The Films (2/5)
This triple feature of films by director Don Davis is considerably tamer than much of Vinegar Syndrome’s catalog. It’d be a stretch to even call them softcore – they could more accurately be described as lurid melodramas frequently punctuated by T&A. Even at the time of their release in the late ‘60s and early ‘70s, they were gentle fare compared to most drive-in sexploitation movies; now, they seem downright quaint. They’re still of historical interest, though, as it’s hard to imagine them being made at any other moment in American cinema besides that brief window between the end of the production code and the rise of hardcore.
The first, Marsha the Erotic Housewife, stars Marsha Jordan as a newlywed who, soon after their child is born, suspects her husband (Mark Reynolds) of having an affair with his secretary (Luanne Roberts). Marsha eventually decides to get even, and the second half of the movie follows her dalliances with men at a local bar, the Vegas strip and, eventually, an awkward encounter with some neighbors in a laundry room that prompts her to reassess her situation. The movie is basically a giant contradiction, teasing at the idea of decadent sexual behavior behind the façade of married life before ultimately affirming the virtues of fidelity. I’m probably giving Davis too much credit for having thought that much about what his movie is about – the point is, it’s a T&A movie that has no idea what it’s doing or who it’s for.
I enjoyed For Swinging Singles Only more, if only because I have a thing for dated depictions of the swinger lifestyle as embodied by topless women with ‘60s perms. There’s plenty of that on display here, particularly stars Heide Anderson and Sharon Sanford as a couple who leave a commune to move into an apartment building that carries the titular disclaimer in its newspaper ad. The gratuitous nudity here is plentiful and appreciated, but the square artlessness of it all keeps things from ever feeling truly kinky. As with Marsha the Erotic Housewife, the movie only hints at truly perverse things going on in this wacky apartment building before retreating, with the movie’s highlight being its weird, tonally jarring ending. At times, I hoped that the parasites from the singles apartment complex in David Cronenberg’s Shivers would show up to make things more interesting.

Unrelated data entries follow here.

(** The entry belongs to another table. *)
Ltac other_table := let H := fresh in intros [H _]; congruence.

(** The first descent creates the three tables. *)
Lemma descend_first r a r' a' t' :
  alloc_ok k a -> read_entry r k I4 = 0 -> descend allocate_frame heap_flags [I4; I3; I2] r a k r' a' t' ->
  exists l3 l2, heap_tables r' a' l3 l2 t' [] /\ ~ issued a l3 /\ ~ issued a l2 /\ ~ issued a t'.
Proof.
  intros Ha Hz D. destruct heap_bounds as (B4 & B3 & B2).
  inversion D as [|? ? ? ? ? l3 ra aa ? ? ? N1 D1]; subst. inversion D1 as [|? ? ? ? ? l2 rb ab ? ? ? N2 D2]; subst.
  inversion D2 as [|? ? ? ? ? l1 rc ac ? ? ? N3 D3]; subst. inversion D3; subst. clear D D1 D2 D3.
  destruct (next_new _ _ _ _ _ _ _ Ha (or_intror (conj eq_refl eq_refl)) B4 Hz N1) as ([Ha1 M1 _ P1 O1] & H3 & F3 & Z3).
  destruct (next_new _ _ _ _ _ _ _ Ha1 (or_introl H3) B3 (Z3 _ B3) N2) as ([Ha2 M2 _ P2 O2] & H2 & F2 & Z2).
  destruct (next_new _ _ _ _ _ _ _ Ha2 (or_introl H2) B2 (Z2 _ B2) N3) as ([Ha3 M3 _ P3 O3] & H1 & F1 & Z1).
  assert (l3 <> k) as K3 by (by apply (issued_not_kernel _ _ Ha1)).
  assert (l2 <> k) as K2 by (by apply (issued_not_kernel _ _ Ha2)).
  assert (l2 <> l3 /\ t' <> l3 /\ t' <> l2) as (N32 & N31 & N21) by (split_and!; intros ->; auto).
  exists l3, l2. split; [|split; [done|split; auto]]. constructor.
  - unfold maps. rewrite O3, O2; [done|by right|done|other_table|by right|done|other_table].
  - unfold maps. rewrite O3; [done|by left; auto|done|]. intros [? _]. congruence.
  - done.
  - intros j f Hj. by rewrite vget_nil in Hj.
  - intros j Hj. apply Z1. apply page_entry_bounds. unfold vlen in Hj. cbn in Hj. lia.
  - repeat constructor; auto.
  - repeat constructor; rewrite ?not_elem_of_cons; pose proof (not_elem_of_nil (A:=Z)); auto.
Qed.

Marsha Jordan returns in Her Odd Tastes, which plays like a drive-in version of Lars Von Trier’s Nymphomaniac. Jordan plays Chris, a woman with insatiable sexual appetites who finds a job doing demos for a vibrator company (!) before falling into a relationship with a medical researcher. After accidentally killing him during some kinky sex play (!!), she’s helped by a guy named John (Mike Perry) who discovers that using Chris for research into his own experiments in sexuality. John encourages her to continue Chris’s research, because why not, and she embarks on a series of globe-trotting sexual exploits, which include a Sapphic encounter at a Hong Kong brothel, unwitting participation in a Satanic orgy, and an encounter with a father-son pair of hunters in Africa. Like For Swinging Singles Only, Her Odd Tastes has an amusingly out-of-nowhere ending, though this one is considerably more dark.
Her Odd Tastes is a little bolder than the other films in that it at least involves its heroine in some truly transgressive adventures. Like the others, though, the sex is only suggested and simulated. There are plenty of ways to do this effectively, but in all three movies, that means countless scenes of the characters softly moaning while awkwardly dry humping each other, usually while clearly still wearing their underpants. There’s a clumsiness to the movies’ handling of sex that extends to the filmmaking in general, which is made up of bland, static cinematography and unimaginative set design. It’s hard to rate these movies, because they’re so much a product of their time, though that’s also why they have some historical interest today. As movies were gaining more freedom to be explicit, films like these feel like the first, understandably awkward attempts at taking advantage of that freedom.
All three films have been restored in 2K from director Don Davis’ personal prints. The video quality is considerably below average for the distributor, though this is clearly the result of the source elements and not the transfer. The faded, pinkish prints display some damage but, given what the company had to work with, the transfers are surprisingly clear and detailed. The mono audio track is surprisingly clear, given the condition of the elements.
No extras are included.
While this triple feature isn’t likely to appeal to fans of Vinegar Syndrome’s more explicit fare, it is an interesting time capsule of a step in the evolution of exploitation movies and adult cinema. I wouldn’t recommend it for anyone looking for thrills, but for anyone with a historical interest in the subject matter, it’s worth checking out.